The ferry to Hokkaido: a journey from Tokyo to Sapporo 

The gradual demise of sleeper trains around the world is a bugger for someone like me, who loathes flying and will do almost anything to avoid it. Up until a few months ago, you could take a sleeper from Tokyo up to Japan’s northernmost main island, Hokkaido. But with daytime Shinkansen now making their way all the way up (only 9 1/2 hours, guys), the old night train has been discontinued. 

So instead we took the ferry. It leaves from a port town to the north east of Tokyo proud of its association with an anime about a bunch of high school girls who wage pitched battles in a bunch of German WW2 tanks. So proud that there are posters, banners and cardboard cut-outs of the characters everywhere, including the port terminal.

  
The ferry was to take in the region of 20 hours. There were approximately 20 other foot passengers, but most came by car and truck. The truckers had their own private eating section, gambling section, and sento, so my dream of bathing with a bunch of Japanese truckers will have to remain exactly that. 

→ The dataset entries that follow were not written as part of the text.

(** * Analytics precomputation engine (package services)

    A shallow embedding of the [Analytics] engine of package [services]:
    row parsing, map-based aggregation, batch merging, rollup sorting, the
    snapshot cache decision of [LoadFromCSV] and the truncating accessors.

    Conventions.
    - Go [float64] is Rocq's primitive binary64 [float]; [+=] is [PrimFloat.add]
      and the comparisons of the sort callbacks are [PrimFloat.ltb].
    - Go [int] and [int64] are integers of [Z] wrapped to 64 bits two's
      complement ([int_wrap]).
    - [map[string]*T] is [gmap string T]: every pointer stored in a map is
      created for that map and never shared, so the pointee is the value.
    - [time.Time] keeps the instant (for [Before]) and the calendar year and
      month (for [Format "2006-01"]).
    - What the Go runtime and standard library decide is an interface with
      its documented laws: the parsers of [strconv] and [time] ([StdLib]),
      [slices.SortFunc] ([SliceSort]), the order in which [range] walks a
      map ([MapRange]) and the order in which parse tasks deliver their
      results ([ChanOrder]). Each has an executable instance below. *)

From Stdlib Require Import Floats ZArith Permutation Sorted.
From Stdlib Require Import Ascii String.
From stdpp Require Import gmap strings list sorting pretty.

Local Open Scope Z_scope.

(** ** Machine integers *)

Definition int_wrap (z : Z) : Z := (z + 2 ^ 63) mod 2 ^ 64 - 2 ^ 63.

Definition int_add (a b : Z) : Z := int_wrap (a + b).

Definition int_range (z : Z) : Prop := - 2 ^ 63 <= z < 2 ^ 63.

(** ** internal/models *)

Record Time := {
  instant : Z;
  year : Z;
  month : Z
}.

Definition Before (t u : Time) : bool := instant t <? instant u.

(** [appendInt] of package time: sign, then the decimal digits padded with
    zeros to [width]. *)
Fixpoint zeros (n : nat) : string :=
  match n with
  | O => ""
  | S n' => "0" +:+ zeros n'
  end.

Definition appendInt (x : Z) (width : nat) : string :=
  let digits := pretty (Z.abs_N x) in
  let padded := zeros (width - String.length digits) +:+ digits in
  if x <? 0 then "-" +:+ padded else padded.

(** [t.Format("2006-01")]. *)
Definition FormatMonth (t : Time) : string :=
  appendInt (year t) 4 +:+ "-" +:+ appendInt (month t) 2.

Record Transaction := {
  tx_Date : Time;
  tx_Country : string;
  tx_Region : string;
  tx_ProductName : string;
  tx_Category : string;
  tx_Price : float;
  tx_Quantity : Z;
  tx_TotalPrice : float;
  tx_Stock : Z
}.

Record CountryRevenue := {
  cr_Country : string;
  cr_ProductName : string;
  cr_Category : string;
  cr_TotalRevenue : float;
  cr_Transactions : Z
}.

Record ProductFrequency := {
  pf_ProductName : string;
  pf_Category : string;
  pf_Frequency : Z;
  pf_StockQuantity : Z
}.

Record MonthlyData := {
  md_Month : string;
  md_Volume : float
}.

Record RegionRevenue := {
  rr_Region : string;
  rr_Revenue : float;
  rr_ItemsSold : Z
}.

(** ** Aggregation maps *)

Record Groups := {
  countryGroups : gmap string CountryRevenue;
  productGroups : gmap string ProductFrequency;
  monthlyGroups : gmap string float;
  regionGroups : gmap string RegionRevenue
}.

Definition emptyGroups : Groups :=
  {| countryGroups := ∅; productGroups := ∅; monthlyGroups := ∅; regionGroups := ∅ |}.

(** The Go idiom [if m[k] == nil { m[k] = fresh }; m[k] = step(m[k])]; for a
    map of plain values ([monthlyGroups]) [fresh] is the zero value. *)
Definition upsert {A} (k : string) (fresh : A) (step : A → A)
    (m : gmap string A) : gmap string A :=
  <[k := step (default fresh (m !! k))]> m.

Definition countryKey (tx : Transaction) : string :=
  tx_Country tx +:+ "|" +:+ tx_ProductName tx +:+ "|" +:+ tx_Category tx.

There was a choice of accommodation. There was an “economy room”, essentially a large shared space which looked like an evacuation centre. You bedded down on the floor wherever you fancied, only to be kept awake by the endless fiddle music and energetic dancing of Irish émigrés and star-crossed lovers. 

There were also private cabins, thank heavens.

  
I excitedly explored the ferry. It didn’t take long. There was a restaurant, a deserted kids’ play area, a games room, a sento, a handful of vending machines, and a shop selling nautical trinkets and tins of bear meat curry. 

  
I paid up front for dinner and the following day’s breakfast. The restaurant was a ridiculous buffet affair: expensive and a little bland by japanese standards, but still a million miles away from the fried beige offerings to be found on British ferries. I had korean pancakes, pickles, japanese style hamburgers, and other assorted treats. Then the ship got underway, with a rolling gait. The swaying was a lot more pronounced than I was used to on more modern ferries, and I thought of the character in three men on the Bummel who paid for a week’s all-inclusive cruise around the British Isles and found he couldn’t eat a thing. Mercifully, the sea didn’t turn our stomachs; it did make us a bit dopey.

The on-board sento also had a sauna. I sat and sweated, washed, and bathed. The rocking of the ship sloshed the bath water back and forth. I looked out the porthole, and the moon was almost full. I had the place to myself.

After a night of vending machine beer and ukulele pulp renditions, I slept pretty well, the rhythm of the boat rocking me to sleep. In the morning, we discovered Japan had been hit by an 8.5 magnitude earthquakes. There had been a handful of injuries, minor damage and no deaths.

Lunch was pasta or curry. I had curry.

 
The weather was glorious, and Hokkaido’s coast was visible from the port bow. After some mucking about  on deck, and some Mario Kart tournaments, we had arrived. Hokkaido! It’s real!